::: DATA RECORDS
(** [Dir_scan] stops after the last separator. *)
Lemma Dir_scan_last_separator p name k :
  (∀ c, c ∈ name → IsPathSeparator c = false) → k ≤ length name →
  Dir_scan ((p ++ [Separator]) ++ name) (length (p ++ [Separator]) + k)
  = length (p ++ [Separator]).
Proof.
  intros Hno. induction k as [| k IH]; intros Hk.
  - rewrite Nat.add_0_r, length_app. cbn [length].
    replace (length p + 1) with (S (length p)) by lia. cbn [Dir_scan].
    rewrite <- app_assoc, app_nth2, Nat.sub_diag by lia. done.
  - replace (length (p ++ [Separator]) + S k)
      with (S (length (p ++ [Separator]) + k)) by lia.
    cbn [Dir_scan]. rewrite app_nth2 by lia.
    replace (length (p ++ [Separator]) + k - length (p ++ [Separator]))
      with k by lia.
    rewrite Hno; [apply IH; lia |]. apply list_elem_of_In, nth_In. lia.
Qed.

(** The directory of a clean relative path is the path without its last
    element. *)
Lemma Dir_clean_path segs name :
  segs ≠ [] → Forall path_element segs →
  (∀ c, c ∈ name → IsPathSeparator c = false) →
  Dir (str (join_path (segs ++ [name]))) = str (join_path segs).
Proof.
  intros Hne Hel Hno. unfold Dir, bytes, str.
  rewrite list_ascii_of_string_of_list_ascii. f_equal.
  rewrite join_path_snoc, (with_separators_join segs Hne).
  rewrite length_app.
  rewrite (Dir_scan_last_separator (join_path segs) name (length name)) by done.
  rewrite take_app_length. rewrite <- with_separators_join by done.
  by apply Clean_clean_path.
Qed.

(** The joined path of two or more elements is not a single dot. *)
Lemma join_path_not_dot segs :
  Forall path_element segs → join_path segs ≠ [dot].
Proof.
  intros Hel. destruct segs as [| seg [| seg' rest]]; [done | |].
  - apply Forall_cons in Hel as [(_ & _ & Hdot & _) _]. done.
  - apply Forall_cons in Hel as [(Hne & Hno & _) _].
    cbn [join_path]. intros E. destruct seg as [| c [| c' seg]]; [done | |].
    + cbn in E. discriminate.
    + cbn in E. discriminate.
Qed.

(** X15. For a clean relative package path, elements [segs] and a last
    element [name] joined by separators, no element empty, [.] or [..],
    [ParentForPackage] returns what is registered under the path without its
    last element, the empty string when there is one element only.  Only that
    key is read: a directory registered further up is not looked for. *)
Theorem ParentForPackage_enclosing_directory
    (c : Configs) (segs : list (list ascii)) (name : list ascii) (h : Heap) :
  Forall path_element segs →
  Forall (λ b, IsPathSeparator b = false) name →
  ParentForPackage c (str (join_path (segs ++ [name]))) h
  = Some (default None (c !! str (join_path segs)), h).
Proof.
  intros Hel Hno. unfold ParentForPackage, ret.
  destruct (decide (segs = [])) as [-> | Hne].
  - cbn [app join_path]. rewrite Dir_no_separator.
    + done.
    + unfold bytes, str. rewrite list_ascii_of_string_of_list_ascii.
      by apply Forall_forall.
  - rewrite Dir_clean_path by (done || by apply Forall_forall).
    rewrite bool_decide_eq_false_2; [done |].
    intros E. apply (join_path_not_dot segs Hel).
    apply (f_equal bytes) in E. unfold bytes, str in E.
    by rewrite list_ascii_of_string_of_list_ascii in E.
Qed.

Lemma ParentForPackage_enclosing_directory_witness :
  ParentForPackage demo_configs "a/b/c" demo_heap
  = Some (default None (demo_configs !! "a/b"), demo_heap).
Proof.
  apply (ParentForPackage_enclosing_directory demo_configs
           [bytes "a"; bytes "b"] (bytes "c") demo_heap).
  - repeat constructor; done.
  - repeat constructor.
Defined.
Lemma default_generate (seed : Z) (n : nat) (te : num) (st st1 st2 st3 : rng)
    (x t e : Series) :
  random_normal (of_Z 0) (of_Z 1) n st = (x, st1) →
  random_binomial_each
    (logistic <$> ((λ x, Num.add (of_Z 0) (Num.mul (of_Z 1) x)) <$> x)) n st1
    = (Return t, st2) →
  random_normal (of_Z 0) (of_Q (1 # 2)) n st2 = (e, st3) →
  length x = n → length t = n → length e = n →
  generate_data (Examples.default_generator seed) ["X"; "T"; "Y"] n te (of_Q (1 # 2)) (of_Z 1) st
  = (from_dict
       [("X", x); ("T", t);
        ("Y", zip_with (λ v p, Num.add v (Num.mul te p))
                (zip_with (λ v p, Num.add v (Num.mul (of_Z 1) p)) e x) t)],
     st3).
Proof.
  intros Hx Ht He Lx Lt Le.
  set (g := Examples.default_generator seed).
  set (y := zip_with (λ v p, Num.add v (Num.mul te p))
              (zip_with (λ v p, Num.add v (Num.mul (of_Z 1) p)) e x) t).
  assert (Hs1 : step g n te (of_Q (1 # 2)) (of_Z 1) (Return [], st) "X"
                = (Return [("X", x)], st1)).
  { unfold SyntheticDataGenerator.generate_variable. cbv beta zeta.
    rewrite (eq_refl : dict_get "X" (SyntheticDataGenerator.variables g)
                       = Some utils.continuous).
    cbn [getkey].
    rewrite (eq_refl : nx.predecessors (SyntheticDataGenerator.graph g) "X" = Return []).
    rewrite (eq_refl : default "continuous" (Config.type utils.continuous) = "continuous").
    rewrite decide_False by done. rewrite decide_True by done.
    unfold SyntheticDataGenerator._generate_continuous_variable. rewrite Hx. done. }
  assert (Hs2 : step g n te (of_Q (1 # 2)) (of_Z 1) (Return [("X", x)], st1) "T"
                = (Return [("X", x); ("T", t)], st2)).
  { unfold SyntheticDataGenerator.generate_variable. cbv beta zeta.
    rewrite (eq_refl : dict_get "T" (SyntheticDataGenerator.variables g)
                       = Some utils.binary).
    cbn [getkey].
    rewrite (eq_refl : nx.predecessors (SyntheticDataGenerator.graph g) "T" = Return ["X"]).
    rewrite (eq_refl : default "continuous" (Config.type utils.binary) = "binary").
    rewrite decide_True by done.
    unfold SyntheticDataGenerator._generate_binary_variable. cbv zeta. cbn [foldl].
    cbn [mbind py_bind]. rewrite lookup_list_to_map_dict_get.
    rewrite (eq_refl : dict_get "X" [("X", x)] = Some x). cbn [getkey mbind py_bind].
    rewrite (eq_refl : SyntheticDataGenerator._is_treatment_outcome_relationship g "X" "T"
                       = false).
    rewrite (eq_refl : SyntheticDataGenerator._is_confounder_relationship g "X" "T" = true).
    rewrite iadd_scaled_same by (by rewrite length_replicate).
    rewrite zip_with_replicate_l by lia. rewrite Ht. done. }
  assert (Hs3 : step g n te (of_Q (1 # 2)) (of_Z 1) (Return [("X", x); ("T", t)], st2) "Y"
                = (Return [("X", x); ("T", t); ("Y", y)], st3)).
  { unfold SyntheticDataGenerator.generate_variable. cbv beta zeta.
    rewrite (eq_refl : dict_get "Y" (SyntheticDataGenerator.variables g)
                       = Some utils.continuous).
    cbn [getkey].
    rewrite (eq_refl : nx.predecessors (SyntheticDataGenerator.graph g) "Y"
                       = Return ["X"; "T"]).
    rewrite (eq_refl : default "continuous" (Config.type utils.continuous) = "continuous").
    rewrite decide_False by done. rewrite decide_True by done.
    unfold SyntheticDataGenerator._generate_continuous_variable. rewrite He.
    cbn [foldl mbind py_bind]. rewrite !lookup_list_to_map_dict_get.
    rewrite (eq_refl : dict_get "X" [("X", x); ("T", t)] = Some x).
    rewrite (eq_refl : dict_get "T" [("X", x); ("T", t)] = Some t).
    cbn [getkey mbind py_bind].
    rewrite (eq_refl : SyntheticDataGenerator._is_treatment_outcome_relationship g "X" "Y"
                       = false).
    rewrite (eq_refl : SyntheticDataGenerator._is_confounder_relationship g "X" "Y" = true).
    rewrite (eq_refl : SyntheticDataGenerator._is_treatment_outcome_relationship g "T" "Y"
                       = true).
    rewrite iadd_scaled_same by congruence. cbn [mbind py_bind].
    rewrite iadd_scaled_same by (rewrite length_zip_with; lia). done. }
  rewrite generate_data_unfold.
  assert (foldl (step g n te (of_Q (1 # 2)) (of_Z 1)) (Return [], st) ["X"; "T"; "Y"]
          = (Return [("X", x); ("T", t); ("Y", y)], st3)) as ->; [|done].
  exact (eq_trans
           (f_equal (λ a, step g n te (of_Q (1 # 2)) (of_Z 1)
                            (step g n te (of_Q (1 # 2)) (of_Z 1) a "T") "Y") Hs1)
           (eq_trans (f_equal (λ a, step g n te (of_Q (1 # 2)) (of_Z 1) a "Y") Hs2) Hs3)).
Qed.

Theorem sample_dataset_ground_truth (n_samples : nat) (treatment_effect : num)
    (seed : Z) (st : rng) :
  let dag_config := utils.create_simple_treatment_outcome_dag "T" "Y" ["X"] in
  Spec.numpy_draws n_samples (of_Q (1 # 2)) random_normal random_binomial
    random_binomial_each random_choice np_exp →
  treatment_effect ≠ NaN →
  random_seed seed = Return st →
  (∀ generator, SyntheticDataGenerator.init dag_config (Some seed) = Return generator →
     ∃ order, topological_sort (SyntheticDataGenerator.graph generator) = Return order ∧
              Spec.topological (SyntheticDataGenerator.graph generator) order) →
  let X := random_normal (of_Z 0) (of_Z 1) n_samples st in
  let T := random_binomial_each
             (logistic <$> ((λ x, Num.add (of_Z 0) (Num.mul (of_Z 1) x)) <$> X.1))
             n_samples X.2 in
  let noise := random_normal (of_Z 0) (of_Q (1 # 2)) n_samples T.2 in
  ∃ t df,
    T.1 = Return t ∧
    generate_sample_dataset n_samples treatment_effect None seed = Return df ∧
    columns df = ["X"; "T"; "Y"] ∧
    len df = n_samples ∧
    ∀ i r, rows df !! i = Some r →
      ∃ x_i t_i noise_i,
        X.1 !! i = Some x_i ∧ t !! i = Some t_i ∧ noise.1 !! i = Some noise_i ∧
        cell "X" r = x_i ∧ cell "T" r = t_i ∧
        cell "Y" r = Num.add (Num.add noise_i (Num.mul (of_Z 1) x_i))
                       (Num.mul treatment_effect t_i).
Proof.
  intros dag_config Hd Hte Hseed Htopo.
  assert (SyntheticDataGenerator.init dag_config (Some seed)
          = Return (Examples.default_generator seed)) as Hinit.
  { vm_compute. reflexivity. }
  destruct (Htopo _ Hinit) as (order & Hsort & Hnd & Hmem & Hedges).
  assert (order = ["X"; "T"; "Y"]) as ->.
  { cbn [Examples.default_generator SyntheticDataGenerator.graph nx.nodes nx.edges] in Hmem, Hedges.
    apply three_in_order; [done|done|..|done|done|done].
    - apply Hedges. left.
    - apply Hedges. right; right; left. }
  unfold utils.generate_sample_dataset, SyntheticDataGenerator.new. fold dag_config.
  rewrite Hseed. cbn [mbind py_bind]. rewrite Hinit. cbn [mbind py_bind].
  rewrite Hsort. cbn [mbind py_bind mret py_ret].
  pose proof (Spec.normal_root _ _ _ _ _ _ _ Hd st) as [Lx Nx].
  destruct (random_normal (of_Z 0) (of_Z 1) n_samples st) as [x st1] eqn:HX.
  cbn [fst snd] in *.
  destruct (Spec.binomial_each _ _ _ _ _ _ _ Hd
              (logistic <$> ((λ x, Num.add (of_Z 0) (Num.mul (of_Z 1) x)) <$> x)) st1)
    as (t & Ht & Lt & Nt).
  { rewrite !length_fmap. exact Lx. }
  { rewrite <- list_fmap_compose. apply Forall_fmap.
    eapply Forall_impl; [exact Nx|]. intros [q|] Hq; [|by destruct Hq].
    unfold compose. cbn [Num.add Num.mul Num.lift2 of_Z].
    apply logistic_probability, (Spec.exp_positive _ _ _ _ _ _ _ Hd). }
  destruct (random_binomial_each _ n_samples st1) as [r st2] eqn:HT.
  cbn [fst] in Ht. subst r. cbn [fst snd].
  pose proof (Spec.normal_noise _ _ _ _ _ _ _ Hd st2) as [Le Ne].
  destruct (random_normal (of_Z 0) (of_Q (1 # 2)) n_samples st2) as [e st3] eqn:HE.
  cbn [fst snd] in *.
  rewrite (default_generate seed n_samples treatment_effect st st1 st2 st3 x t e
             HX HT HE Lx Lt Le).
  cbn [fst]. unfold from_dict. rewrite decide_True.
  2:{ repeat constructor; cbn [snd]; rewrite ?length_zip_with; lia. }
  exists t. eexists. split; [done|]. split; [done|]. cbn [columns rows len].
  split; [done|]. split; [unfold len; cbn [rows]; by rewrite length_fmap, length_seq|].
  intros i r Hr. rewrite list_lookup_fmap in Hr.
  destruct (seq 0 (length x) !! i) as [k|] eqn:Hk; [|done].
  apply lookup_seq in Hk as [-> Hi]. cbn [fmap option_fmap option_map] in Hr.
  injection Hr as <-.
  destruct (lookup_lt_is_Some_2 x i) as [x_i Hx]; [lia|].
  destruct (lookup_lt_is_Some_2 t i) as [t_i Hti]; [lia|].
  destruct (lookup_lt_is_Some_2 e i) as [noise_i Hn]; [lia|].
  exists x_i, t_i, noise_i. split; [done|]. split; [done|]. split; [done|].
  unfold cell.
  rewrite lookup_insert_eq.
  rewrite (lookup_insert_ne _ "X" "T") by done. rewrite lookup_insert_eq.
  rewrite (lookup_insert_ne _ "X" "Y"), (lookup_insert_ne _ "T" "Y") by done.
  rewrite lookup_insert_eq.
  rewrite Hx, Hti, !lookup_zip_with, Hn, Hx, Hti.
  cbn [default from_option mbind option_bind]. unfold id.
  split; [reflexivity|]. split; [reflexivity|].
  destruct x_i; cbn [Num.mul Num.lift2 of_Z]; reflexivity.
Qed.

End Sample.

(** ** The legacy endpoint *)

Section Legacy.

Context {dowhy estimand : Type}.
Variable corr : Series → Series → num.
Variable read_csv : string → py DataFrame.
Variable json_load : string → py Config.DagConfig.
Variable DoWhyCausalModel :
  DataFrame → string → string → option nx.DiGraph →
  option (list string) → option (list string) → py dowhy.
Variable dowhy_identify_effect : dowhy → py estimand.
Variable dowhy_estimate_effect : dowhy → estimand → string → py dispatch.estimate.
Variable str_http : nat → string → string.
Variable get_summary : dispatch.Result → option string.

Local Abbreviation analyze_causal_effect :=
  (api.analyze_causal_effect corr read_csv json_load DoWhyCausalModel
     dowhy_identify_effect dowhy_estimate_effect str_http get_summary).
::::::
_DIRECTIONS FOR THIS TASK_.
Using the data above, restate word for word the lines from its opening line through the line that contains "replace (length p", and no more.

_SOLUTION FOR THIS TASK_.
(** [Dir_scan] stops after the last separator. *)
Lemma Dir_scan_last_separator p name k :
  (∀ c, c ∈ name → IsPathSeparator c = false) → k ≤ length name →
  Dir_scan ((p ++ [Separator]) ++ name) (length (p ++ [Separator]) + k)
  = length (p ++ [Separator]).
Proof.
  intros Hno. induction k as [| k IH]; intros Hk.
  - rewrite Nat.add_0_r, length_app. cbn [length].
    replace (length p + 1) with (S (length p)) by lia. cbn [Dir_scan].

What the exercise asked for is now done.